**About this exercise:**
A word-for-word copy of the whole listing is the required answer.

################

(* ===== verification/MetaOps.v ===== *)
(** * Acquiring, releasing and reopening

    The operations of [MetaHead] on states that satisfy [ext_inv]. *)

From S2P Require Export MetaLog.
Import Pmem.

(** What [MetaHead_acquire] does when it hands out the extent [i]: the invariant
    holds, [i] was not live, its descriptor is initialised, nothing else has
    changed. *)
Record acquired (p p' : pmem) (fl fl' ml ml' : list Z) (i : Z)
    (type : RegionType) (run_case size : Z) : Prop := {
  acq_inv : ext_inv p' fl' ml';
  acq_taken : ext_taken p p' i fl fl';
  acq_head : same_head (pm_head p) (pm_head p');
  acq_desc : ∃ next runs, desc_of p' i = new_desc type run_case size next runs ∧
    (type = kMedium → ∃ j, 0 ≤ j < ext_total_ (pm_head p) ∧ runs = slot_addr p j);
  acq_frame : ∀ a, a ≠ ext_addr p i → desc_at p' a = desc_at p a;
  acq_med : pm_med p' = pm_med p;
  acq_small : pm_small p' = pm_small p;
  acq_root : pm_root p' = pm_root p;
}.

(** What [MetaHead_release] does to the extent [i]. *)
Record released (p p' : pmem) (fl ml ml' : list Z) (i : Z) : Prop := {
  rel_inv : ext_inv p' (i :: fl) ml';
  rel_used : ext_used (cur_meta p') = ext_used (cur_meta p);
  rel_head : same_head (pm_head p) (pm_head p');
  rel_frame : ∀ a, a ≠ ext_addr p i → desc_at p' a = desc_at p a;
  rel_med : ∀ a, is_medium p i = false ∨ a ≠ ed_runs (desc_of p i) → med_at p' a = med_at p a;
  rel_tokens : ∀ a, mm_tokens (med_at p' a) = mm_tokens (med_at p a);
  rel_small : pm_small p' = pm_small p;
  rel_root : pm_root p' = pm_root p;
}.


(** Run a program whose log is known. *)
Ltac logs_step H :=
  eapply wp_mono; [apply H|];
  let r := fresh "r" in let p' := fresh "p'" in let lg' := fresh "lg'" in
  let tr := fresh "tr" in let Hlog := fresh "Hlog" in
  intros r [p' lg'] (tr & Hlog & HQlog); cbn [mem log] in *; subst lg'; revert HQlog.

Section ops.
Context `{UtilSpec}.
Implicit Types (p : pmem) (fl ml : list Z).

Lemma other_mind h : mind_ h = 0 ∨ mind_ h = 1 →
  (mind_ h + 1) mod 2 < 2 ∧ (mind_ h + 1) mod 2 ≠ mind_ h ∧
  ((mind_ h + 1) mod 2 = 0 ∨ (mind_ h + 1) mod 2 = 1).
Proof. intros [->| ->]; vm_compute; intuition congruence. Qed.

(** The first free array is in the segment. *)
Lemma inv_med_free p fl ml :
  ext_inv p fl ml → med_free (cur_meta p) ≠ nullptr →
  elem_index (med_free (cur_meta p)) (med_meta_ (pm_head p)) < med_total_ (pm_head p).
Proof.
  intros Hinv Hne. pose proof (inv_med_chain _ _ _ Hinv) as Hc. pose proof (inv_used _ _ _ Hinv).
  destruct ml as [|j ml]; [done|]. destruct Hc as [-> _].
  apply slot_addr_wf; [apply (inv_head _ _ _ Hinv)|].
  pose proof (inv_free_slot p fl (j :: ml) j Hinv). set_unfold. lia.
Qed.

(** [allocate_meta] takes an array as [med_taken] says. *)
Lemma alloc_meta_taken p p' d' fl ml :
  ext_inv p fl ml → ed_type d' = kMedium → ed_runs d' = alloc_runs p (cur_meta p) →
  med_used (cur_meta p') = med_used (alloc_meta p (cur_meta p)) →
  med_free (cur_meta p') = med_free (alloc_meta p (cur_meta p)) →
  ∃ ml', med_taken p p' d' ml ml'.
Proof.
  intros Hinv Ht Hr Hmu Hmf. pose proof (inv_med_chain _ _ _ Hinv) as Hc.
  destruct (inv_med _ _ _ Hinv) as (k & Hk & Hku & _). pose proof (inv_used _ _ _ Hinv).
  pose proof (inv_head _ _ _ Hinv) as Hh. unfold wf_head in Hh.
  unfold alloc_runs in Hr. unfold alloc_meta in Hmu, Hmf. destruct ml as [|j ml].
  - simpl in Hc. rewrite Hc in *. simpl in *. exists []. right. right.
    split_and!; [done..| |congruence].
    rewrite Hmu. change kNBaseExtent with 32. unfold u64, wrap. apply Z.mod_small. lia.
  - destruct Hc as [Hc _]. exists ml. right. left. split; [done|]. exists j.
    assert (slot_addr p j ≠ nullptr) as Hnn.
    { apply slot_addr_wf; [done|]. pose proof (inv_free_slot p fl (j :: ml) j Hinv). set_unfold. lia. }
    rewrite (proj2 (Z.eqb_neq _ _)) in Hr, Hmu, Hmf by congruence. rewrite Hc in *. done.
Qed.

################

**Response:**
(* ===== verification/MetaOps.v ===== *)
(** * Acquiring, releasing and reopening

    The operations of [MetaHead] on states that satisfy [ext_inv]. *)

From S2P Require Export MetaLog.
Import Pmem.

(** What [MetaHead_acquire] does when it hands out the extent [i]: the invariant
    holds, [i] was not live, its descriptor is initialised, nothing else has
    changed. *)
Record acquired (p p' : pmem) (fl fl' ml ml' : list Z) (i : Z)
    (type : RegionType) (run_case size : Z) : Prop := {
  acq_inv : ext_inv p' fl' ml';
  acq_taken : ext_taken p p' i fl fl';
  acq_head : same_head (pm_head p) (pm_head p');
  acq_desc : ∃ next runs, desc_of p' i = new_desc type run_case size next runs ∧
    (type = kMedium → ∃ j, 0 ≤ j < ext_total_ (pm_head p) ∧ runs = slot_addr p j);
  acq_frame : ∀ a, a ≠ ext_addr p i → desc_at p' a = desc_at p a;
  acq_med : pm_med p' = pm_med p;
  acq_small : pm_small p' = pm_small p;
  acq_root : pm_root p' = pm_root p;
}.

(** What [MetaHead_release] does to the extent [i]. *)
Record released (p p' : pmem) (fl ml ml' : list Z) (i : Z) : Prop := {
  rel_inv : ext_inv p' (i :: fl) ml';
  rel_used : ext_used (cur_meta p') = ext_used (cur_meta p);
  rel_head : same_head (pm_head p) (pm_head p');
  rel_frame : ∀ a, a ≠ ext_addr p i → desc_at p' a = desc_at p a;
  rel_med : ∀ a, is_medium p i = false ∨ a ≠ ed_runs (desc_of p i) → med_at p' a = med_at p a;
  rel_tokens : ∀ a, mm_tokens (med_at p' a) = mm_tokens (med_at p a);
  rel_small : pm_small p' = pm_small p;
  rel_root : pm_root p' = pm_root p;
}.


(** Run a program whose log is known. *)
Ltac logs_step H :=
  eapply wp_mono; [apply H|];
  let r := fresh "r" in let p' := fresh "p'" in let lg' := fresh "lg'" in
  let tr := fresh "tr" in let Hlog := fresh "Hlog" in
  intros r [p' lg'] (tr & Hlog & HQlog); cbn [mem log] in *; subst lg'; revert HQlog.

Section ops.
Context `{UtilSpec}.
Implicit Types (p : pmem) (fl ml : list Z).

Lemma other_mind h : mind_ h = 0 ∨ mind_ h = 1 →
  (mind_ h + 1) mod 2 < 2 ∧ (mind_ h + 1) mod 2 ≠ mind_ h ∧
  ((mind_ h + 1) mod 2 = 0 ∨ (mind_ h + 1) mod 2 = 1).
Proof. intros [->| ->]; vm_compute; intuition congruence. Qed.

(** The first free array is in the segment. *)
Lemma inv_med_free p fl ml :
  ext_inv p fl ml → med_free (cur_meta p) ≠ nullptr →
  elem_index (med_free (cur_meta p)) (med_meta_ (pm_head p)) < med_total_ (pm_head p).
Proof.
  intros Hinv Hne. pose proof (inv_med_chain _ _ _ Hinv) as Hc. pose proof (inv_used _ _ _ Hinv).
  destruct ml as [|j ml]; [done|]. destruct Hc as [-> _].
  apply slot_addr_wf; [apply (inv_head _ _ _ Hinv)|].
  pose proof (inv_free_slot p fl (j :: ml) j Hinv). set_unfold. lia.
Qed.

(** [allocate_meta] takes an array as [med_taken] says. *)
Lemma alloc_meta_taken p p' d' fl ml :
  ext_inv p fl ml → ed_type d' = kMedium → ed_runs d' = alloc_runs p (cur_meta p) →
  med_used (cur_meta p') = med_used (alloc_meta p (cur_meta p)) →
  med_free (cur_meta p') = med_free (alloc_meta p (cur_meta p)) →
  ∃ ml', med_taken p p' d' ml ml'.
Proof.
  intros Hinv Ht Hr Hmu Hmf. pose proof (inv_med_chain _ _ _ Hinv) as Hc.
  destruct (inv_med _ _ _ Hinv) as (k & Hk & Hku & _). pose proof (inv_used _ _ _ Hinv).
  pose proof (inv_head _ _ _ Hinv) as Hh. unfold wf_head in Hh.
  unfold alloc_runs in Hr. unfold alloc_meta in Hmu, Hmf. destruct ml as [|j ml].
  - simpl in Hc. rewrite Hc in *. simpl in *. exists []. right. right.
    split_and!; [done..| |congruence].
    rewrite Hmu. change kNBaseExtent with 32. unfold u64, wrap. apply Z.mod_small. lia.
  - destruct Hc as [Hc _]. exists ml. right. left. split; [done|]. exists j.
    assert (slot_addr p j ≠ nullptr) as Hnn.
    { apply slot_addr_wf; [done|]. pose proof (inv_free_slot p fl (j :: ml) j Hinv). set_unfold. lia. }
    rewrite (proj2 (Z.eqb_neq _ _)) in Hr, Hmu, Hmf by congruence. rewrite Hc in *. done.
Qed.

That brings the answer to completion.